Shared pointers of different types can share the ownership of the same object. See overload (8) of std::shared_ptr::shared_ptr. Unique pointers don't need such a mechanism, as they don't share.

template< class Y > 
shared_ptr( const shared_ptr<Y>& r, element_type* ptr ) noexcept;

If you didn't type-erase the deleter, you wouldn't be able to use such a shared_ptr<T, Y_Deleter> as a shared_ptr<T>, which would make it basically useless.

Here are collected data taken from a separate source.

Lemma select_In (needles : list string) (doc : Document) (a : Anchor) :
  In a (select needles doc) ->
  In a doc
  /\ exists u, href a = Some u /\ existsb (includes u) needles = true.
Proof.
  unfold select. intros H. apply filter_In in H. destruct H as [Hin H].
  split; [exact Hin|]. destruct (href a) as [u|]; [|discriminate].
  exists u. split; [reflexivity | exact H].
Qed.

Lemma select_length (needles : list string) (doc : Document) :
  (List.length (select needles doc) <= List.length doc)%nat.
Proof. apply filter_length_le. Qed.

Lemma linked_fromAnchor (needles : list string) (doc : Document) (c : C.t) :
  linkedFrom (select needles doc) c -> fromAnchor needles doc c.
Proof.
  intros (a & Ha & Hhref). apply select_In in Ha.
  destruct Ha as (Hin & u & Hu & Hn). exists a.
  rewrite Hhref in Hu. injection Hu as <-. repeat split; assumption.
Qed.

(** The candidates of a mail, parser by parser: each was read off one of
    the anchors the parser selects. *)
Lemma zillow_loop (doc : Document) (source : string) :
  Forall (fun c => exists a,
            In a (select ["zillow.com"] doc)
            /\ href a = Some (C.url c) /\ tracked source zillowUtility c)
         (parseZillowEmail doc source)
  /\ (List.length (parseZillowEmail doc source)
      <= List.length (select ["zillow.com"] doc))%nat.
Proof.
  unfold parseZillowEmail.
  exact (loop_from_nothing Seen fst (zillowAnchor source) _
           (zillowAnchor_shape source) (select ["zillow.com"] doc)
           ([], []) eq_refl).
Qed.

Lemma realtor_loop (doc : Document) (source : string) :
  Forall (fun c => exists a,
            In a (select ["realtor.com"; "move.com"] doc)
            /\ href a = Some (C.url c) /\ tracked source realtorUtility c)
         (parseRealtorEmail doc source)
  /\ (List.length (parseRealtorEmail doc source)
      <= List.length (select ["realtor.com"; "move.com"] doc))%nat.
Proof.
  unfold parseRealtorEmail.
  exact (loop_from_nothing Seen fst (realtorAnchor source) _
           (realtorAnchor_shape source)
           (select ["realtor.com"; "move.com"] doc) ([], []) eq_refl).
Qed.

Lemma redfin_loop (year : Z) (doc : Document) (source : string) :
  Forall (fun c => exists a,
            In a (select ["redfin.com"] doc)
            /\ href a = Some (C.url c) /\ redfinListing source c)
         (parseRedfinEmail year doc source)
  /\ (List.length (parseRedfinEmail year doc source)
      <= List.length (select ["redfin.com"] doc))%nat.
Proof.
  unfold parseRedfinEmail.
  exact (loop_from_nothing (list C.t) (fun l => l)
           (redfinAnchor year source) _ (redfinAnchor_shape year source)
           (select ["redfin.com"] doc) [] eq_refl).
Qed.

Lemma land_loop (doc : Document) (source : string) :
  Forall (fun c => exists a,
            In a (select ["land.com"] doc)
            /\ href a = Some (C.url c) /\ landListing source c)
         (parseLandEmail doc source)
  /\ (List.length (parseLandEmail doc source)
      <= List.length (select ["land.com"] doc))%nat.
Proof.
  unfold parseLandEmail.
  exact (loop_from_nothing (list C.t) (fun l => l)
           (landAnchor source) _ (landAnchor_shape source)
           (select ["land.com"] doc) [] eq_refl).
Qed.

Lemma selected_linked (needles : list string) (doc : Document) (c : C.t)
    (a : Anchor) :
  In a (select needles doc) -> href a = Some (C.url c) -> linkedFrom doc c.
Proof.
  intros Ha Hhref. apply select_In in Ha. exists a. split; [apply Ha|exact Hhref].
Qed.

(** What holds of every candidate, whichever parser built it. *)
Lemma parsed_candidates (year : Z) (doc : Document) (fromEmail : string) :
  Forall (fun c =>
            C.source c = determineSource fromEmail None
            /\ linkedFrom doc c /\ parsedStatus c /\ bare c)
         (res_properties (parsePropertyEmail year doc fromEmail))
  /\ (List.length (res_properties (parsePropertyEmail year doc fromEmail))
      <= List.length doc)%nat.
Proof.
  unfold parsePropertyEmail. set (source := determineSource fromEmail None).
  destruct (String.eqb source "zillow");
    [|destruct (String.eqb source "redfin");
      [|destruct (String.eqb source "realtor");
        [|destruct (String.eqb source "land")]]];
    cbn [res_properties].
  - destruct (zillow_loop doc source) as [H Hlen].
    pose proof (select_length ["zillow.com"] doc).
    split; [|lia]. eapply Forall_impl; [|exact H].
    intros c (a & Ha & Hhref & Hs & _ & _ & _ & Hst & _ & _ & _ & Hb & _).
    repeat split; try assumption;
      [exact (selected_linked _ doc c a Ha Hhref) | left; exact Hst
      | apply Hb..].
  - destruct (redfin_loop year doc source) as [H Hlen].
    pose proof (select_length ["redfin.com"] doc).
    split; [|lia]. eapply Forall_impl; [|exact H].
    intros c (a & Ha & Hhref & Hs & _ & _ & Hst & _ & _ & Hb).
    repeat split; try assumption;
      [exact (selected_linked _ doc c a Ha Hhref) | apply Hb..].
  - destruct (realtor_loop doc source) as [H Hlen].
    pose proof (select_length ["realtor.com"; "move.com"] doc).
    split; [|lia]. eapply Forall_impl; [|exact H].
    intros c (a & Ha & Hhref & Hs & _ & _ & _ & Hst & _ & _ & _ & Hb & _).
    repeat split; try assumption;
      [exact (selected_linked _ doc c a Ha Hhref) | left; exact Hst
      | apply Hb..].
  - destruct (land_loop doc source) as [H Hlen].
    pose proof (select_length ["land.com"] doc).
    split; [|lia]. eapply Forall_impl; [|exact H].
    intros c (a & Ha & Hhref & Hs & _ & _ & _ & _ & _ & _ & Hst & _ & Hb).
    repeat split; try assumption;
      [exact (selected_linked _ doc c a Ha Hhref) | left; exact Hst
      | apply Hb..].
  - split; [constructor | cbn [List.length]; lia].
Qed.

Lemma fetched_candidates (year : Z) (mails : list Message) (c : C.t) :
  In c (fetchPropertyEmails year mails) -> parsedStatus c /\ bare c.
Proof.
  unfold fetchPropertyEmails. intros H. apply in_flat_map in H.
  destruct H as (m & _ & H). unfold messageProperties in H.
  destruct (html m) as [doc|]; [|destruct H].
  destruct (parsed_candidates year doc (or_empty (from m))) as [HQ _].
  rewrite Forall_forall in HQ. destruct (HQ c H) as (_ & _ & Hst & Hb).
  split; assumption.
Qed.

Lemma parsed_status_active (c : C.t) :
  parsedStatus c -> data_status c = ACTIVE.
Proof.
  unfold data_status. intros [H|H]; rewrite H; vm_compute; reflexivity.
Qed.

Lemma loop_inv_in (I : Store -> Prop) (now : Date) (cs : list C.t) :
  (forall sm db c, In c cs -> I db -> I (snd (processOne now (sm, db) c))) ->
  forall sm db, I db -> I (snd (fold_left (processOne now) cs (sm, db))).
Proof.
  induction cs as [|c cs IH]; intros Hstep sm db H; [exact H|].
  cbn [fold_left].
  pose proof (Hstep sm db c (or_introl eq_refl) H) as H1.
  destruct (processOne now (sm, db) c) as [sm' db']. apply IH; [|exact H1].
  intros sm0 db0 c0 Hc0. apply Hstep. right. exact Hc0.
Qed.

Lemma processOne_active (now : Date) (sm : Summary) (db : Store) (c : C.t) :
  data_status c = ACTIVE -> activeOnly db ->
  activeOnly (snd (processOne now (sm, db) c)).
Proof.
  intros Hc H.
  destruct (BatchFacts.processOne_cases now sm db c)
    as [(ex & _ & E)|[_ E]];
    rewrite E; cbn [snd]; unfold activeOnly in *; cbn [properties].
  - unfold rewritten, update. cbn [properties]. apply Forall_map.
    eapply Forall_impl; [|exact H]. cbv beta. intros p Hp.
    destruct (P.id p =? P.id ex)%nat; [exact Hc | exact Hp].
  - apply Forall_app. split; [exact H|]. constructor; [exact Hc|constructor].
Qed.

(** X6.  The Zillow and the Realtor parser use the link as the listing
    id.  Whatever the document, each of their candidates carries the
    source it was asked for and its own link as id, comes from an anchor
    of the document that points at the site, is not one of the links the
    parser skips, has no status, price hint, property type or lot size,
    and has one picture at most, never a spacer or pixel image; no two
    candidates of one mail share a link, hence none share an identity. *)
Theorem tracking_link_parsers (doc : Document) (source : string) :
  (Forall (fun c => tracked source zillowUtility c
                    /\ fromAnchor ["zillow.com"] doc c)
          (parseZillowEmail doc source)
   /\ NoDup (map C.sourceId (parseZillowEmail doc source)))
  /\ (Forall (fun c => tracked source realtorUtility c
                       /\ fromAnchor ["realtor.com"; "move.com"] doc c)
             (parseRealtorEmail doc source)
      /\ NoDup (map C.sourceId (parseRealtorEmail doc source))).
Proof.
  split.
  - destruct (zillow_loop doc source) as [H _]. split.
    + eapply Forall_impl; [|exact H]. intros c (a & Ha & Hhref & Hc).
      split; [exact Hc|]. apply linked_fromAnchor. exists a.
      split; assumption.
    + rewrite (map_ext_in C.sourceId C.url).
      * apply zillow_links_deduplicated.
      * intros c Hc. rewrite Forall_forall in H.
        destruct (H c Hc) as (_ & _ & _ & _ & Hid & _). exact Hid.
  - destruct (realtor_loop doc source) as [H _]. split.
    + eapply Forall_impl; [|exact H]. intros c (a & Ha & Hhref & Hc).
      split; [exact Hc|]. apply linked_fromAnchor. exists a.
      split; assumption.
    + rewrite (map_ext_in C.sourceId C.url).
      * apply realtor_links_deduplicated.
      * intros c Hc. rewrite Forall_forall in H.
        destruct (H c Hc) as (_ & _ & _ & _ & Hid & _). exact Hid.
Qed.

Why would you want such an overload?

Consider

struct Member {};
struct Container { Member member };

If you want to keep the Container alive, while you use the Member, you can do

std::shared_ptr<Container> pContainer = /* something */
std::shared_ptr<Member> pMember(pContainer, &pContainer->member);

and only have to hold onto pMember (perhaps put it into a std::vector<std::shared_ptr<Member>>)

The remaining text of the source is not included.